━━━ Records supplied

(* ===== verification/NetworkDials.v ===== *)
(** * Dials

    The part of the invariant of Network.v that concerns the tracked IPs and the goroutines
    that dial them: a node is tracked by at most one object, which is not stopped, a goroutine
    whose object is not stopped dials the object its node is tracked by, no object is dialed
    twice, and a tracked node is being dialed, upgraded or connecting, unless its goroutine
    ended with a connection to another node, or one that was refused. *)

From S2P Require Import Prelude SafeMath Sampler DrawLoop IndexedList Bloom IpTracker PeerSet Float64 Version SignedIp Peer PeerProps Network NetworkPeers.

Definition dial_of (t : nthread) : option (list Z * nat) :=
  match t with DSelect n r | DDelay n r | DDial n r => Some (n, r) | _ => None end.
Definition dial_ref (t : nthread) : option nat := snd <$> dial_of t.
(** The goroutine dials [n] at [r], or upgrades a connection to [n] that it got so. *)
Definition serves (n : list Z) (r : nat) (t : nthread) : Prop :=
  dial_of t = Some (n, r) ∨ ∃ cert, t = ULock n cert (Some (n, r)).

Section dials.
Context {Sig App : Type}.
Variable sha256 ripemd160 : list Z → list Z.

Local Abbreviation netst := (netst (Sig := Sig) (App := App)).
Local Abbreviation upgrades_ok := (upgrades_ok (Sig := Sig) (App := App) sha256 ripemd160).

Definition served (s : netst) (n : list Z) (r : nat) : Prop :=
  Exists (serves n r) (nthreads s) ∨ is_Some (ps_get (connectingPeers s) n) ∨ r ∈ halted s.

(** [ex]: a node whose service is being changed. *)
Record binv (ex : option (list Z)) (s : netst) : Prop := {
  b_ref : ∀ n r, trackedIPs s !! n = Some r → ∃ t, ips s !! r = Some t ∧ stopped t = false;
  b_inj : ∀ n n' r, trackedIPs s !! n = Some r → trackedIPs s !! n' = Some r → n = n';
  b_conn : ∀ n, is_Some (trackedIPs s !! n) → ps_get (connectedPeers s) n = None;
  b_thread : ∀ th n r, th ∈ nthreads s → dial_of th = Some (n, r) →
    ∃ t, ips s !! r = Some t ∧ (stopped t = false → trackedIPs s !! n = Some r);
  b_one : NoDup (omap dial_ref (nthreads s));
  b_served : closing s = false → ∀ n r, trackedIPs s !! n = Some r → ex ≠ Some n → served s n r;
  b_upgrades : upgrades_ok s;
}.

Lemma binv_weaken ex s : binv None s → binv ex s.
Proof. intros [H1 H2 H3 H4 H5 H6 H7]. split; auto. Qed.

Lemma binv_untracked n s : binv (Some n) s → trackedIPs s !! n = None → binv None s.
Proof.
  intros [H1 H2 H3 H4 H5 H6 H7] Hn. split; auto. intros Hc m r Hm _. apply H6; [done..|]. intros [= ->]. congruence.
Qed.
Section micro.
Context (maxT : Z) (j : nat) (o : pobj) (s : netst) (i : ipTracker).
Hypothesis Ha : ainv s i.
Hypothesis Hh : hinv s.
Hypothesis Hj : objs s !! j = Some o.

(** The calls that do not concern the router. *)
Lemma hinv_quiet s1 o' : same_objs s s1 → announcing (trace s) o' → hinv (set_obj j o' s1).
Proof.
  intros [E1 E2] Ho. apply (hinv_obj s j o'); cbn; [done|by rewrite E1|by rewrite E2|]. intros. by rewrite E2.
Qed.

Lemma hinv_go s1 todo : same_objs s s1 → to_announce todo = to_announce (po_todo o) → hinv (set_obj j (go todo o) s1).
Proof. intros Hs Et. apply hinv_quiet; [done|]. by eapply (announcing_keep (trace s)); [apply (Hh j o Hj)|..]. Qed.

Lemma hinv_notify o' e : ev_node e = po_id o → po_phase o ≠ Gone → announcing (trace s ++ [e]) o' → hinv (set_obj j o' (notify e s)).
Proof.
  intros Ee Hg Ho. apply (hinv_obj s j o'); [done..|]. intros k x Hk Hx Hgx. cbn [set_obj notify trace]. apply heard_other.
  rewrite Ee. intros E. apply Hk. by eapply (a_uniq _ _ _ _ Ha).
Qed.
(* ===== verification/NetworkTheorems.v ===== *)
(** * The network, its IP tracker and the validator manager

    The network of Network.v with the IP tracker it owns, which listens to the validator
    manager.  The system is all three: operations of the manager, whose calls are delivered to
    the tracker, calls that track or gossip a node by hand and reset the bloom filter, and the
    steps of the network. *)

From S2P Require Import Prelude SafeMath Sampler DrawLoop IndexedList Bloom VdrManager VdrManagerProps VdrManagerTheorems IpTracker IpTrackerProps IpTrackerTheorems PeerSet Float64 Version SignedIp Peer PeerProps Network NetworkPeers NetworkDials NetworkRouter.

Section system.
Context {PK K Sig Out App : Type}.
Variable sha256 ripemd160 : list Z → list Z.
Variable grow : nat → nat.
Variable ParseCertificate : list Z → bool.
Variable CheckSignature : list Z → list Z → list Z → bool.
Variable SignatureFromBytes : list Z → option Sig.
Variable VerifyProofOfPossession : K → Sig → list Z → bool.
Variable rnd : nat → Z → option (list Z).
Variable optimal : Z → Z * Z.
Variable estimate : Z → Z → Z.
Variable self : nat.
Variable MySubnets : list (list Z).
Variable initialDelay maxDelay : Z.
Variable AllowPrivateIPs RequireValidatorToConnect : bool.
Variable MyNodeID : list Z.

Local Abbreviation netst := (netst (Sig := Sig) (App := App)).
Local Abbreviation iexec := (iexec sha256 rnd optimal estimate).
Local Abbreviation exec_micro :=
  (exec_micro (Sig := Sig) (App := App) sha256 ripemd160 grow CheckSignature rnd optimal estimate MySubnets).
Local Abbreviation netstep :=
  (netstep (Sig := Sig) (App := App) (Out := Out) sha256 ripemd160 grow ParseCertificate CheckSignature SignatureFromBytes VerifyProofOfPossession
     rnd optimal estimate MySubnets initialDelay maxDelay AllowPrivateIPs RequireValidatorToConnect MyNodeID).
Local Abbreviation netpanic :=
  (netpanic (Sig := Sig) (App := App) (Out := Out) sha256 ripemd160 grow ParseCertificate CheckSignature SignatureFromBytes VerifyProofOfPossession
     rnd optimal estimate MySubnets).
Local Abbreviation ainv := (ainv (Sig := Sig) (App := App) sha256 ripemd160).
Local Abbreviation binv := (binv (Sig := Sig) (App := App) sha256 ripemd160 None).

━━━━━━
━━━ Records supplied

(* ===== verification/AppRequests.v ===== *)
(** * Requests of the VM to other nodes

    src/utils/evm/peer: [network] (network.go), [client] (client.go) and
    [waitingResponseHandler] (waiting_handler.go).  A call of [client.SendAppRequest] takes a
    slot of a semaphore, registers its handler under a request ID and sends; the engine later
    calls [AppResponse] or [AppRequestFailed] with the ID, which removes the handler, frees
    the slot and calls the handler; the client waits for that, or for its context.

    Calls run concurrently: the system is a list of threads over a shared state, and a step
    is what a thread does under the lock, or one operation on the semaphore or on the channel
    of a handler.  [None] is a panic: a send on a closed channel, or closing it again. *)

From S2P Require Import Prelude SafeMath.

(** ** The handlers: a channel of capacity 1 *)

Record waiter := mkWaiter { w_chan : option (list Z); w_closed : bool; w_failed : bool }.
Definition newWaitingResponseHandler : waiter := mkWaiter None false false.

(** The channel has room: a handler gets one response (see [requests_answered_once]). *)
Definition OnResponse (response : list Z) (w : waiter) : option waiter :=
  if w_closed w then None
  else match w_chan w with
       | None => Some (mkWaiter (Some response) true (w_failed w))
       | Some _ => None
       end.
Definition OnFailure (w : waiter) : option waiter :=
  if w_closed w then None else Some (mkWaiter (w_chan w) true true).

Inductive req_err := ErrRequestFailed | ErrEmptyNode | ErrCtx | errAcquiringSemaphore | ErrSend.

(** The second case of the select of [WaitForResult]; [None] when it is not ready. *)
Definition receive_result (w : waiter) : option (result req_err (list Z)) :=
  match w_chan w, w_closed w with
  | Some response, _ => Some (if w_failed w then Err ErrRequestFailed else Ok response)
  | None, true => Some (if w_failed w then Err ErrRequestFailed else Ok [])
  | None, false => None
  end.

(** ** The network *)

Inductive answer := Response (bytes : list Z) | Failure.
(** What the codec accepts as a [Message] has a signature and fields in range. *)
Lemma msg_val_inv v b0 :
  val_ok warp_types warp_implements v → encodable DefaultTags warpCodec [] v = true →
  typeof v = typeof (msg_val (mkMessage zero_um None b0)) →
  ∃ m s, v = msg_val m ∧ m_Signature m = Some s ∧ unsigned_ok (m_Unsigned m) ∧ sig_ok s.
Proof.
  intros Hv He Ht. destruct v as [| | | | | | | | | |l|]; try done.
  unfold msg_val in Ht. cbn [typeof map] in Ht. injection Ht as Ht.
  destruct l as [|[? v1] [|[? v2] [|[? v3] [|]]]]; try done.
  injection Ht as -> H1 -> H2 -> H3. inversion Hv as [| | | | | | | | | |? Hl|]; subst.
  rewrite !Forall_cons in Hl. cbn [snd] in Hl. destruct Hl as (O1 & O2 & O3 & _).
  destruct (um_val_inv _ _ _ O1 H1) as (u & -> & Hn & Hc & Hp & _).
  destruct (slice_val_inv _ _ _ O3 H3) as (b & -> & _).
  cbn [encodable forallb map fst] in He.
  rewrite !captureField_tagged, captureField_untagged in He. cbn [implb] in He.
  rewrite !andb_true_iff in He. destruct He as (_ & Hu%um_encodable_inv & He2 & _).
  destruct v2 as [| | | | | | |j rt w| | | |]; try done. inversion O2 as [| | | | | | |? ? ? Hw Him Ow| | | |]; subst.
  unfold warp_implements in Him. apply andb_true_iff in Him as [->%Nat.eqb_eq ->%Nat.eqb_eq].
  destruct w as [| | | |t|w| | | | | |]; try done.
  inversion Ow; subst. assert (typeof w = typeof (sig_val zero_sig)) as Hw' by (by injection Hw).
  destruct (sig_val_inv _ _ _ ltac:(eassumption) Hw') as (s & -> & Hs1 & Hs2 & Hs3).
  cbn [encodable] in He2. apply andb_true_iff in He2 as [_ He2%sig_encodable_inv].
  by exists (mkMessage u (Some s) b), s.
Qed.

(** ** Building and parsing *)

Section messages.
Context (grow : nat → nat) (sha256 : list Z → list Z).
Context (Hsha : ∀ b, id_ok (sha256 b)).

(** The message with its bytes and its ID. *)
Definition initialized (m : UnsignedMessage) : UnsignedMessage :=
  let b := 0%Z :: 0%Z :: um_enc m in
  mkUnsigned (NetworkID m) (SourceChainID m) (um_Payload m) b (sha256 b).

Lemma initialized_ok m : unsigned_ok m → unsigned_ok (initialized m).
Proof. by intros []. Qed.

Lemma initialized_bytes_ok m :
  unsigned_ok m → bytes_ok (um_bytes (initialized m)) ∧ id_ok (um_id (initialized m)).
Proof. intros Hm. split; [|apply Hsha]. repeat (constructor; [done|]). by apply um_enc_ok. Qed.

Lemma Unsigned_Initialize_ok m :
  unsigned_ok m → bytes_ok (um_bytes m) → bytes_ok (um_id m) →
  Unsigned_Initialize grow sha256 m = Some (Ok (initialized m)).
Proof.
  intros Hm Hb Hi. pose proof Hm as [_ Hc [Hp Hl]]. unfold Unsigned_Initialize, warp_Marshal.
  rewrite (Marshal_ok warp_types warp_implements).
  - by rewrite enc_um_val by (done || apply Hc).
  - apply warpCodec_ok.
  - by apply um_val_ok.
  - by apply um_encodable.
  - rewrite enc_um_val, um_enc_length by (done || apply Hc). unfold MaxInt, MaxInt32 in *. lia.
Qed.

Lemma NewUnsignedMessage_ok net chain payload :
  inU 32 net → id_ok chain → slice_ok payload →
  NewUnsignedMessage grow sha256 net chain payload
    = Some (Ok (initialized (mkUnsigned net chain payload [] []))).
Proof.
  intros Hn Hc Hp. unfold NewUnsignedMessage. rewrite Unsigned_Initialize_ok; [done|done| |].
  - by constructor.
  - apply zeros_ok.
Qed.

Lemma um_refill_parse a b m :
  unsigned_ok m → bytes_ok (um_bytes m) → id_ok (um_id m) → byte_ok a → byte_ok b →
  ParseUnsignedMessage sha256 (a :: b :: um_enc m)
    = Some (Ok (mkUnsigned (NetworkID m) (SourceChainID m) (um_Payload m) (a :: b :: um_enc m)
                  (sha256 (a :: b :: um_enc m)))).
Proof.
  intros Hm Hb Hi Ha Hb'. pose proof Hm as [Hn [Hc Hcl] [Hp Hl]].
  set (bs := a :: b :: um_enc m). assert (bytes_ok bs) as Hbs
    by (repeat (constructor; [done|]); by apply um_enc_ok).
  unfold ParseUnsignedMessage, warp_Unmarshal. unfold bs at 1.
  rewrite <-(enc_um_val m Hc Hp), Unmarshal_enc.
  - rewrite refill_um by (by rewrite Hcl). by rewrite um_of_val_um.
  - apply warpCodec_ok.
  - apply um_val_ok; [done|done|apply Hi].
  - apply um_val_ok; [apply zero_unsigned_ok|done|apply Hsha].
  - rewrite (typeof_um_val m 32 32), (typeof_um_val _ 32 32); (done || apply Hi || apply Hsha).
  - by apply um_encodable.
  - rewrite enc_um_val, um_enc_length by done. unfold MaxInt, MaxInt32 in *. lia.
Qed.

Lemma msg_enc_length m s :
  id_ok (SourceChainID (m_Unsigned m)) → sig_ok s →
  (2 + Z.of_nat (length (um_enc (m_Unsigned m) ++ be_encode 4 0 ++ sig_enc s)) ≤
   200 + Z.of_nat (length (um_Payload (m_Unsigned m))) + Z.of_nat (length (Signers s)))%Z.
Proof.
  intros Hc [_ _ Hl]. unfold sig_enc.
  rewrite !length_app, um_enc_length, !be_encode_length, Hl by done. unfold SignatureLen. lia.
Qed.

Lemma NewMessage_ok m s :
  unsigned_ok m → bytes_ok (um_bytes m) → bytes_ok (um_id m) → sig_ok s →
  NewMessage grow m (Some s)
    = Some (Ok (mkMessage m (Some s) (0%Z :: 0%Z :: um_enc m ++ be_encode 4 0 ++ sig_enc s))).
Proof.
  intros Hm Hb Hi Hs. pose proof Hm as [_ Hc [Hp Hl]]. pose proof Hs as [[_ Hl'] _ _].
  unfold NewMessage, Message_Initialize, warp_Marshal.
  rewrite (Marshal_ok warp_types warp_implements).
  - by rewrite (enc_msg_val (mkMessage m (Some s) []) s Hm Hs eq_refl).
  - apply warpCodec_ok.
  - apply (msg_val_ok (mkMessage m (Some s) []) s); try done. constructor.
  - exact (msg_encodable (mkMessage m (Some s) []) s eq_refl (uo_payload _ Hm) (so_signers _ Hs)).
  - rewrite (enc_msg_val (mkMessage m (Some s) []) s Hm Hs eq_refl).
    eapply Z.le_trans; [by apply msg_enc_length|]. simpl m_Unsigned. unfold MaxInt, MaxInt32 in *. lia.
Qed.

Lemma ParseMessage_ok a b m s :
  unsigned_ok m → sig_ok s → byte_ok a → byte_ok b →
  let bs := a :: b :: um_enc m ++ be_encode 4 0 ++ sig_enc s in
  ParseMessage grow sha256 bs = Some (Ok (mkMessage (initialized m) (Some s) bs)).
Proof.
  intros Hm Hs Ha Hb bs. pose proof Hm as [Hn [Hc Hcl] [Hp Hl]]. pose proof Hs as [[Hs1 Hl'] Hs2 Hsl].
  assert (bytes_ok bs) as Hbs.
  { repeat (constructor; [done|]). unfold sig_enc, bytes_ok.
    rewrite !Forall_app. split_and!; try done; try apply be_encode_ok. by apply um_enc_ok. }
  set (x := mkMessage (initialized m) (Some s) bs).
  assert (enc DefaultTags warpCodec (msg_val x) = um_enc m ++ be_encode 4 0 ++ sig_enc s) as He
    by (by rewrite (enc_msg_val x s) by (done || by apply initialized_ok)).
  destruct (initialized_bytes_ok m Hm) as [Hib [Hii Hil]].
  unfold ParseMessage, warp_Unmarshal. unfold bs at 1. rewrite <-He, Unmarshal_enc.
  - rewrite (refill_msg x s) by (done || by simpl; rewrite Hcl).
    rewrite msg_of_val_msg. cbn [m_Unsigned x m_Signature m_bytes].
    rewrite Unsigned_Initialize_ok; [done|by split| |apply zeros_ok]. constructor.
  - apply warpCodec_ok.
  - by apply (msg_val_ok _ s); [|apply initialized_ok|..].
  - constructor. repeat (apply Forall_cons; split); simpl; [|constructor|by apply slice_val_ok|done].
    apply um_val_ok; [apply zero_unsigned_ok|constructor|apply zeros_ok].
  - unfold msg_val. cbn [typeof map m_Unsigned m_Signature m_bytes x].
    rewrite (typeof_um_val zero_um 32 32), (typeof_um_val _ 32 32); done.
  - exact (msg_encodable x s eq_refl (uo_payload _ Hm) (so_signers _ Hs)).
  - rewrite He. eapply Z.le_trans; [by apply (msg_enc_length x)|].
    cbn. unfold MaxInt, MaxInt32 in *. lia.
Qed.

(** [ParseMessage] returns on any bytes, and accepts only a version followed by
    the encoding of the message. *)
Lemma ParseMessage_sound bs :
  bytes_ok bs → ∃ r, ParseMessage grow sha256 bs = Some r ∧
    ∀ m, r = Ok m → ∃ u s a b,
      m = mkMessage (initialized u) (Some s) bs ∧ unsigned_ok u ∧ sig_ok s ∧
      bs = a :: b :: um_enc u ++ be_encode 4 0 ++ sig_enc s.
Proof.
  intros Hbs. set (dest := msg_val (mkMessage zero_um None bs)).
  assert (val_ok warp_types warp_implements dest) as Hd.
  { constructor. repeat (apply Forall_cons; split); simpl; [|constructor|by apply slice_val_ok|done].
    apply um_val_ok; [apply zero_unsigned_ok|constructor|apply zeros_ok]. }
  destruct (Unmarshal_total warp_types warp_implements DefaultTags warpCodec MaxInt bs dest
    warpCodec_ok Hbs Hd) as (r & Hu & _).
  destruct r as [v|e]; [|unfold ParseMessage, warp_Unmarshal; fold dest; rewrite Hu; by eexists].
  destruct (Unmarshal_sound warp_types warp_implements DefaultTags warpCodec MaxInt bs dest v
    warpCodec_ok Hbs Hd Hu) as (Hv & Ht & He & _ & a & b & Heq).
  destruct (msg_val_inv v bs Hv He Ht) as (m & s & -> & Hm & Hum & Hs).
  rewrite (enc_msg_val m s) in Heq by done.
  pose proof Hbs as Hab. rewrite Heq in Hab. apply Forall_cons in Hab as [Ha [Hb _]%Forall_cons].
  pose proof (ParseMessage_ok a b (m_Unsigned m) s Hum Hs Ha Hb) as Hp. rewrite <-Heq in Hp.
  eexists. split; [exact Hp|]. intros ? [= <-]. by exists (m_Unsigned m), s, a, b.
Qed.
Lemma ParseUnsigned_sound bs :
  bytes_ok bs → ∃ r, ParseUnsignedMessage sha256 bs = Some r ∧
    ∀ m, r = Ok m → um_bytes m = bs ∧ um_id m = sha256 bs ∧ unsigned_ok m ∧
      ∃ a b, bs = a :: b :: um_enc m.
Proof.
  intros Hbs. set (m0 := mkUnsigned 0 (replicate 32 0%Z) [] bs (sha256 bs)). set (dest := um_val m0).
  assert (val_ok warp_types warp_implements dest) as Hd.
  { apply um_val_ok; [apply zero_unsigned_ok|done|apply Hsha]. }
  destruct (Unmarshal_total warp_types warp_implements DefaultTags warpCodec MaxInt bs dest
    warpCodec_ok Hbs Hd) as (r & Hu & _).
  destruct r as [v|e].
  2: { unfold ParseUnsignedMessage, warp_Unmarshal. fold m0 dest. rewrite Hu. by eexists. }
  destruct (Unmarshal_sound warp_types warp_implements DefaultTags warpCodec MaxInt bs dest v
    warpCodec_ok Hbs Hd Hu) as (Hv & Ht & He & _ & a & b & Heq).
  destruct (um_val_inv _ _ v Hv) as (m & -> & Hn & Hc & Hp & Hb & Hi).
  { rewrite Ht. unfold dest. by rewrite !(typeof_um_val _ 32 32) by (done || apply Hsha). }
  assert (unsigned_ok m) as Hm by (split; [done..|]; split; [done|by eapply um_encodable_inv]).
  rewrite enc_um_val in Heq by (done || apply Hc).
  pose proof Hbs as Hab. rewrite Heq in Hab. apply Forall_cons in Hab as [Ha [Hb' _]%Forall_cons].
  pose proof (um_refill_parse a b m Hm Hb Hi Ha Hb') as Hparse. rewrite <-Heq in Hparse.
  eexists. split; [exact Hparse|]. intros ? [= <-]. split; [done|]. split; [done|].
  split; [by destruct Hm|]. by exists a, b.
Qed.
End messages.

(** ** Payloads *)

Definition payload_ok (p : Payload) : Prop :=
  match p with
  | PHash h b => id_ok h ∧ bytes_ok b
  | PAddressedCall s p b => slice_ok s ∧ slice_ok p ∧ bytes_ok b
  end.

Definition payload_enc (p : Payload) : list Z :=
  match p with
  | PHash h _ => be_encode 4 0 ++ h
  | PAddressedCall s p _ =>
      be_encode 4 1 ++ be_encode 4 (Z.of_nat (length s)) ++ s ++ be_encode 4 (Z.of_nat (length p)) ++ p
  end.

━━━━━━

Work to be completed:
Extract exactly and only the lines above from the line containing "assert (enc DefaultTags" through the line containing "(** [ParseMessage] returns", both end lines included.

Task solution:
  assert (enc DefaultTags warpCodec (msg_val x) = um_enc m ++ be_encode 4 0 ++ sig_enc s) as He
    by (by rewrite (enc_msg_val x s) by (done || by apply initialized_ok)).
  destruct (initialized_bytes_ok m Hm) as [Hib [Hii Hil]].
  unfold ParseMessage, warp_Unmarshal. unfold bs at 1. rewrite <-He, Unmarshal_enc.
  - rewrite (refill_msg x s) by (done || by simpl; rewrite Hcl).
    rewrite msg_of_val_msg. cbn [m_Unsigned x m_Signature m_bytes].
    rewrite Unsigned_Initialize_ok; [done|by split| |apply zeros_ok]. constructor.
  - apply warpCodec_ok.
  - by apply (msg_val_ok _ s); [|apply initialized_ok|..].
  - constructor. repeat (apply Forall_cons; split); simpl; [|constructor|by apply slice_val_ok|done].
    apply um_val_ok; [apply zero_unsigned_ok|constructor|apply zeros_ok].
  - unfold msg_val. cbn [typeof map m_Unsigned m_Signature m_bytes x].
    rewrite (typeof_um_val zero_um 32 32), (typeof_um_val _ 32 32); done.
  - exact (msg_encodable x s eq_refl (uo_payload _ Hm) (so_signers _ Hs)).
  - rewrite He. eapply Z.le_trans; [by apply (msg_enc_length x)|].
    cbn. unfold MaxInt, MaxInt32 in *. lia.
Qed.

(** [ParseMessage] returns on any bytes, and accepts only a version followed by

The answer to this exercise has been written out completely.